* _THE TASK_
Below are lines of data; give the number of them that contain "lens", and only that.

(Source data)

BEGIN

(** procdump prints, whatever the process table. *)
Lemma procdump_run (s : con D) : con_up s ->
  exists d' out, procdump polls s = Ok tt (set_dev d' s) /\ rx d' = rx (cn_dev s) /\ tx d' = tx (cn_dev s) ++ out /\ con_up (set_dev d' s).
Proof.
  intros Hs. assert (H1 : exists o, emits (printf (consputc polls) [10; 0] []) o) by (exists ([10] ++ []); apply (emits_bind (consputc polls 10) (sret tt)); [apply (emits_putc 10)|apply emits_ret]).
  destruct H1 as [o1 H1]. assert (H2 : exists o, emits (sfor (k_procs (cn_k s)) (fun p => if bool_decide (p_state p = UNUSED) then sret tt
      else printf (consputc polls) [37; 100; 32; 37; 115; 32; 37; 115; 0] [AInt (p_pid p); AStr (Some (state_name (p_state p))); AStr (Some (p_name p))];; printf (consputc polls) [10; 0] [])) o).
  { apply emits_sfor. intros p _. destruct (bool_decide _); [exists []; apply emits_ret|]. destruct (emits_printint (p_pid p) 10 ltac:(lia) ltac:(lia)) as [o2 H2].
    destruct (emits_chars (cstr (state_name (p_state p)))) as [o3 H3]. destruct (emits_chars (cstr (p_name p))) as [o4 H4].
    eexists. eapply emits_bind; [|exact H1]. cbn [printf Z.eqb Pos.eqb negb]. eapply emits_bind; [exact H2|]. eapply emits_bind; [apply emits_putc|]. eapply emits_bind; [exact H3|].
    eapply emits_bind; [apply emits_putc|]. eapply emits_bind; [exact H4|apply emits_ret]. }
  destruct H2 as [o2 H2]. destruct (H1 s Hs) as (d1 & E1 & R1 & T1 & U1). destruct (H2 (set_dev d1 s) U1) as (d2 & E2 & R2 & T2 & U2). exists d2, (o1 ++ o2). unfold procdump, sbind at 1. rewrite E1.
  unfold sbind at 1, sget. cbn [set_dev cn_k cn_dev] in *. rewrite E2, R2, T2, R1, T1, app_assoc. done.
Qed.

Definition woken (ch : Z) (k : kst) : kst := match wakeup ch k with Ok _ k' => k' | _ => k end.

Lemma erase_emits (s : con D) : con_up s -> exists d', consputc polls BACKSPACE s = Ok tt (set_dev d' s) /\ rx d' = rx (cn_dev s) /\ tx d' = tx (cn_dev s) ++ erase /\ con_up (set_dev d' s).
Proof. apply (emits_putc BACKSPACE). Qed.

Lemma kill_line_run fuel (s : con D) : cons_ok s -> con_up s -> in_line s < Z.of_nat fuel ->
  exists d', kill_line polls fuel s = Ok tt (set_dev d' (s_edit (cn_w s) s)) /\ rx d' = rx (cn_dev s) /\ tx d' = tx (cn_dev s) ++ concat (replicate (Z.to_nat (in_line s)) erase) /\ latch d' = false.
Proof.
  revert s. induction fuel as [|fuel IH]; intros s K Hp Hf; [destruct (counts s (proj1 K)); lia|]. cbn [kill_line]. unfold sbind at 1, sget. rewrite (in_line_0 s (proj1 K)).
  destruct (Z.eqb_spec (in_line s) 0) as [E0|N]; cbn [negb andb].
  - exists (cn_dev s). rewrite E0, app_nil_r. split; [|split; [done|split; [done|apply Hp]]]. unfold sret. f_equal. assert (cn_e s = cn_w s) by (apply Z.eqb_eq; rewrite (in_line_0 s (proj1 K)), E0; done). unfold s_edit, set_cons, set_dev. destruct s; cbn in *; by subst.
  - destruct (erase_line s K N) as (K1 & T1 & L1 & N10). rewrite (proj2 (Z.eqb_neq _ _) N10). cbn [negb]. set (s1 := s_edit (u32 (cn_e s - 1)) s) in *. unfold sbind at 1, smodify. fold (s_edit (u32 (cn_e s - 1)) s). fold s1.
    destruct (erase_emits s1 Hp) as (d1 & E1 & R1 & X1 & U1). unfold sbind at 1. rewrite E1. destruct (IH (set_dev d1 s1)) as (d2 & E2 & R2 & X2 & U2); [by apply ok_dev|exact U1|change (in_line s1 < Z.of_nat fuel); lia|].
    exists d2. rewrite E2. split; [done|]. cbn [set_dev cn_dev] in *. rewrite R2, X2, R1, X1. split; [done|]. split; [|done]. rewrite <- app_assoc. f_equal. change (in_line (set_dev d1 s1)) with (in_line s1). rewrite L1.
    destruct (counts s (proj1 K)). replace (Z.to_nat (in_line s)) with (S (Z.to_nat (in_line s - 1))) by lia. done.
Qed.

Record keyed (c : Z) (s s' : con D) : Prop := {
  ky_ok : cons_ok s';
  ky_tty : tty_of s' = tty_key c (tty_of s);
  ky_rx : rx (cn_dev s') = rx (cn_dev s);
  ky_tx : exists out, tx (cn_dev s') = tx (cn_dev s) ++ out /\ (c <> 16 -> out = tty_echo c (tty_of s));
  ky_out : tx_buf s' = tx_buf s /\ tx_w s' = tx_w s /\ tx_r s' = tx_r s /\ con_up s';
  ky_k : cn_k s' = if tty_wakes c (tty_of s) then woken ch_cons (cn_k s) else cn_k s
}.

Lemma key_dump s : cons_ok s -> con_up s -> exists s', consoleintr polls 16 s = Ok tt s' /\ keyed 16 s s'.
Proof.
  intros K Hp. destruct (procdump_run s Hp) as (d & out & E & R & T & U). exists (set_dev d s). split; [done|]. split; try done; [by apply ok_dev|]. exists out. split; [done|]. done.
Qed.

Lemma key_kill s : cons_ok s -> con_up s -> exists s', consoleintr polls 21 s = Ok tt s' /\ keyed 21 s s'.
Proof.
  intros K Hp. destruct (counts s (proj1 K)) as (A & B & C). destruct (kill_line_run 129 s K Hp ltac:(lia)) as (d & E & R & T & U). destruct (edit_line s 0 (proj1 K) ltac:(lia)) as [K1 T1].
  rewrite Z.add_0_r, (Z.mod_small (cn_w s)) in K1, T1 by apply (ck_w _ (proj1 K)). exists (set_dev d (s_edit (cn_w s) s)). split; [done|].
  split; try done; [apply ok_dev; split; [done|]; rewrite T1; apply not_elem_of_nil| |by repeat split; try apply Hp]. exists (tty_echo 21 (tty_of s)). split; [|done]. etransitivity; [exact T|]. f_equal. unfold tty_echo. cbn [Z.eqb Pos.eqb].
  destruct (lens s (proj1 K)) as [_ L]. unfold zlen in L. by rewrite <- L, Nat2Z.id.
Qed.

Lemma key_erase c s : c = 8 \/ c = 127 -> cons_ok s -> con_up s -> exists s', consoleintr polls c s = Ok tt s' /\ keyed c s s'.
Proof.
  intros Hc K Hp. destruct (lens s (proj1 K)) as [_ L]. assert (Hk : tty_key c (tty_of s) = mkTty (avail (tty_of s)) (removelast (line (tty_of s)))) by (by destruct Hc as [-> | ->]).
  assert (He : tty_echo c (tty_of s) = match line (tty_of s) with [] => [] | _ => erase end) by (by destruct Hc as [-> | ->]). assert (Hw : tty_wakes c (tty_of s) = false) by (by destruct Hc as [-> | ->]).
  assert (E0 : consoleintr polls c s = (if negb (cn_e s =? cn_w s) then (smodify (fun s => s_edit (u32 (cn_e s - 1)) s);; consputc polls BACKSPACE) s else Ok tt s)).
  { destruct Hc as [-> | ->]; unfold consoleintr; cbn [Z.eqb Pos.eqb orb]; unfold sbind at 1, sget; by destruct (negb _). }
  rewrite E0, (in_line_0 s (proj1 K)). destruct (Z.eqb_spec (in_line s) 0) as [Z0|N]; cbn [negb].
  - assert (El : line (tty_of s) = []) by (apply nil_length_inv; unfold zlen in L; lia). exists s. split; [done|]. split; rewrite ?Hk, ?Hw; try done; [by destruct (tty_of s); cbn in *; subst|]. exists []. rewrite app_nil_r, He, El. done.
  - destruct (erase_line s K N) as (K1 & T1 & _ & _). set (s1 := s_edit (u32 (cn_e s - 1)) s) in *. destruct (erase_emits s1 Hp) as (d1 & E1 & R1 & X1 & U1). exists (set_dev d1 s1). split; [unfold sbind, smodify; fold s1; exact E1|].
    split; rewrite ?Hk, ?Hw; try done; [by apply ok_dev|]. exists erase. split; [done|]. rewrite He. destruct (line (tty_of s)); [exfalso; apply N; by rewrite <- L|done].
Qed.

END

* _RESPONSE TO THIS EXERCISE_
2